Workplace violence by patients and bystanders against health care workers, is a major problem, for workers, organizations, patients, and society. It is estimated to affect up to 95% of health care workers. Emergency health care workers experience very high levels of workplace violence, with one study finding that paramedics had nearly triple the odds of experiencing physical and verbal violence. Many interventions have been developed, ranging from zero-tolerance approaches to engaging with the violent perpetrator. Unfortunately, as a recent Cochrane review showed, there is no evidence that any of these interventions work in reducing or minimizing violence. To design better interventions to prevent and minimize workplace violence, more information is needed on those strategies emergency health care workers currently use to prevent or minimize violence. The objective of the study was to identify and discuss strategies used by prehospital emergency health care workers, in response to violence and aggression from patients and bystanders. Mapping the strategies used and their perceived usefulness will inform the development of tailored interventions to reduce the risk of serious harm to health care workers. In this study the following research questions were addressed: (1) What strategies do prehospital emergency health care workers utilize against workplace violence from patients or bystanders? (2) What is their experience with these strategies?

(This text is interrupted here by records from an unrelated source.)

(* ===== verification/UploadScheduler.v ===== *)
(** * The upload slots

    [crates/rstorrent-engine/src/upload_scheduler.rs]: which interested peers
    are unchoked.  All but one fifth of the slots are regular ones, given by
    merit at every ordinary round and kept between rounds; one peer is
    unchoked optimistically, in turns.

    A [Duration] is a number of nanoseconds, a peer identifier a nonzero
    [u64].  The source sorts identifiers and looks each one up in the map of
    peers; here the entries of the map are sorted, so the comparator receives
    the two states those lookups give. *)
From S2P Require Import Prelude Ordered.
From stdpp Require Import strings.
#[local] Open Scope Z_scope.

Definition from_secs (n : Z) : Z := n * 1000000000.
Definition DEFAULT_UNCHOKE_SLOTS : Z := 8.
Definition DEFAULT_UNCHOKE_INTERVAL : Z := from_secs 15.
Definition DEFAULT_OPTIMISTIC_UNCHOKE_INTERVAL : Z := from_secs 30.
Definition DEFAULT_SEEDING_PIECE_QUOTA : Z := 20.
Definition MIN_SEED_GRANT : Z := from_secs 60.

Definition UploadPeerId_new (value : Z) : option Z := if value =? 0 then None else Some value.

Record UploadSchedulerConfig := mkUploadConfig {
  slots : Z;
  unchoke_interval : Z;
  optimistic_interval : Z;
  seeding_piece_quota : Z;
}.
Definition config_default : UploadSchedulerConfig :=
  mkUploadConfig DEFAULT_UNCHOKE_SLOTS DEFAULT_UNCHOKE_INTERVAL DEFAULT_OPTIMISTIC_UNCHOKE_INTERVAL
                 DEFAULT_SEEDING_PIECE_QUOTA.

Record UploadSchedulerPeer := mkUploadPeer {
  id : Z;
  torrent : list Z;
  piece_length : Z;
  interested : bool;
  payload_uploaded : Z;
  payload_downloaded : Z;
  local_complete : bool;
}.
Inductive UploadGrant := Choked | Regular | Optimistic.
#[export] Instance grant_eq_dec : EqDecision UploadGrant.
Proof. solve_decision. Defined.
Record UploadDecision := mkDecision { d_peer : Z; d_grant : UploadGrant }.
Record UploadSchedulerSnapshot := mkUploadSnapshot {
  sn_peers : Z;
  sn_interested : Z;
  sn_regular : Z;
  sn_optimistic : Z;
  sn_evaluations : Z;
  sn_optimistic_rotations : Z;
}.

Record PeerState := mkPeerState {
  input : UploadSchedulerPeer;
  grant : UploadGrant;
  uploaded_at_last_round : Z;
  downloaded_at_last_round : Z;
  uploaded_at_unchoke : Z;
  last_unchoke : Z;
  last_optimistic : option Z;
}.
Definition PeerState_new (input : UploadSchedulerPeer) (now : Z) : PeerState :=
  mkPeerState input Choked (payload_uploaded input) (payload_downloaded input) (payload_uploaded input) now None.
Definition uploaded_in_last_round (p : PeerState) : Z :=
  saturating_sub (payload_uploaded (input p)) (uploaded_at_last_round p).
Definition downloaded_in_last_round (p : PeerState) : Z :=
  saturating_sub (payload_downloaded (input p)) (downloaded_at_last_round p).
Definition quota_complete (p : PeerState) (now pieces : Z) : bool :=
  negb (bool_decide (grant p = Choked))
  && (saturating_mul 64 (piece_length (input p)) pieces
        <? saturating_sub (payload_uploaded (input p)) (uploaded_at_unchoke p))
  && (MIN_SEED_GRANT <? saturating_sub now (last_unchoke p)).

Record UploadScheduler := mkScheduler {
  config : UploadSchedulerConfig;
  peers : gmap Z PeerState;
  last_ordinary : option Z;
  s_last_optimistic : option Z;
  evaluations : Z;
  optimistic_rotations : Z;
}.
Abbreviation method := (M UploadScheduler string).
Definition set_peers ps s := mkScheduler (config s) ps (last_ordinary s) (s_last_optimistic s) (evaluations s)
                                         (optimistic_rotations s).
Definition set_slots n s := mkScheduler (mkUploadConfig n (unchoke_interval (config s)) (optimistic_interval (config s))
  (seeding_piece_quota (config s))) (peers s) (last_ordinary s) (s_last_optimistic s) (evaluations s) (optimistic_rotations s).
Definition set_evaluations n s := mkScheduler (config s) (peers s) (last_ordinary s) (s_last_optimistic s) n
                                              (optimistic_rotations s).
Definition set_rounds o p n s := mkScheduler (config s) (peers s) o p (evaluations s) n.

Definition UploadScheduler_new (c : UploadSchedulerConfig) : outcome string UploadScheduler :=
  if (unchoke_interval c =? 0) || (optimistic_interval c =? 0)
  then Err "upload scheduler intervals must be nonzero"%string
  else if seeding_piece_quota c =? 0 then Err "seeding piece quota must be nonzero"%string
  else Ok (mkScheduler c ∅ None None 0 0).
Definition libtorrent_default : outcome string UploadScheduler := UploadScheduler_new config_default.

Definition with_input (p : PeerState) (i : UploadSchedulerPeer) : PeerState :=
  mkPeerState i (grant p) (uploaded_at_last_round p) (downloaded_at_last_round p) (uploaded_at_unchoke p)
              (last_unchoke p) (last_optimistic p).
Definition update_peer (peer : UploadSchedulerPeer) (now : Z) : method unit :=
  modify (fun s =>
    set_peers (<[id peer := match peers s !! id peer with
                            | Some state => with_input state peer
                            | None => PeerState_new peer now
                            end]> (peers s)) s).
Definition remove_peer (peer : Z) : method unit := modify (fun s => set_peers (delete peer (peers s)) s).

Definition automatic_optimistic_slots (slots : Z) : Z :=
  if slots =? 0 then 0 else if slots / 5 =? 0 then 1 else slots / 5.

Definition rate (p : PeerState) : Z := if bool_decide (grant p = Choked) then 0 else uploaded_in_last_round p.
Definition compare_regular (s : UploadScheduler) (now : Z) (left right : PeerState) : comparison :=
  let complete p := local_complete (input p) in
  let quota p := quota_complete p now (seeding_piece_quota (config s)) in
  if negb (complete left) && negb (complete right) then
    then_with (then_with (Z.compare (downloaded_in_last_round right) (downloaded_in_last_round left))
                         (Z.compare (last_unchoke left) (last_unchoke right)))
              (Z.compare (id (input left)) (id (input right)))
  else if negb (eqb (complete left) (complete right)) then bool_cmp (complete left) (complete right)
  else
    then_with (then_with (then_with (bool_cmp (quota left) (quota right)) (Z.compare (rate right) (rate left)))
                         (Z.compare (last_unchoke left) (last_unchoke right)))
              (Z.compare (id (input left)) (id (input right))).
Definition optimistic_cmp (l r : Z * option Z) : comparison := then_with (option_cmp l.2 r.2) (Z.compare l.1 r.1).

Abbreviation entry := (Z * PeerState)%type.
Definition due (last : option Z) (interval now : Z) : bool :=
  match last with None => true | Some last => interval <=? saturating_sub now last end.
Definition ordinary_due (s : UploadScheduler) (now : Z) : bool :=
  due (last_ordinary s) (unchoke_interval (config s)) now.
Definition optimistic_due (s : UploadScheduler) (now : Z) : bool :=
  due (s_last_optimistic s) (optimistic_interval (config s)) now.
Definition optimistic_slots (s : UploadScheduler) : Z := automatic_optimistic_slots (slots (config s)).
Definition regular_slots (s : UploadScheduler) : Z := saturating_sub (slots (config s)) (optimistic_slots s).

Five focus groups with paramedics and dispatchers were held at different urban and rural locations in Canada. The focus group responses were transcribed verbatim and analyzed using thematic analysis.
It became apparent that emergency healthcare workers use a variety of strategies when dealing with violent patients or bystanders. Most strategies, other than generic de-escalation techniques, reflect a reliance on the systems the workers work with and within.
The study results support the move away from focusing on the individual worker, who is the victim, to a systems-based approach to help reduce and minimize violence against health care workers. For this to be effective, system-based strategies need to be implemented and supported in healthcare organizations and legitimized through professional bodies, unions, public policies, and regulations.
患者和旁观者对医护人员的工作场所暴力是一个主要问题,对工作人员、组织、患者和社会都有影响。据估计,高达 95%的医护人员会受到影响。急救医护人员经历着非常高程度的工作场所暴力,有一项研究发现,护理人员遭受身体和言语暴力的可能性几乎是三倍。已经开发了许多干预措施,从零容忍方法到与暴力肇事者接触。不幸的是,正如最近的 Cochrane 综述所示,没有证据表明这些干预措施中的任何一种在减少或最小化暴力方面有效。为了设计更好的干预措施来预防和最小化工作场所暴力,需要更多关于急救医护人员目前用于预防或最小化暴力的策略的信息。该研究的目的是确定和讨论院前急救医护人员在应对患者和旁观者的暴力和攻击时使用的策略。对使用的策略及其感知有用性进行映射,将为制定减少医护人员遭受严重伤害风险的针对性干预措施提供信息。在这项研究中,提出了以下研究问题:(1) 院前急救医护人员针对来自患者或旁观者的工作场所暴力使用了哪些策略?(2) 他们对这些策略的经验是什么?
在加拿大不同的城市和农村地区举行了五次护理人员和调度员的焦点小组会议。将焦点小组的回应逐字转录,并使用主题分析进行分析。
很明显,急救医护人员在处理暴力患者或旁观者时会使用各种策略。除了一般的降级技术外,大多数策略都反映了对他们所工作的系统的依赖。
研究结果支持从关注作为受害者的个体工作人员转向基于系统的方法,以帮助减少和最小化医护人员的暴力行为。为了使这一方法有效,需要在医疗保健组织中实施和支持基于系统的策略,并通过专业机构、工会、公共政策和法规使其合法化。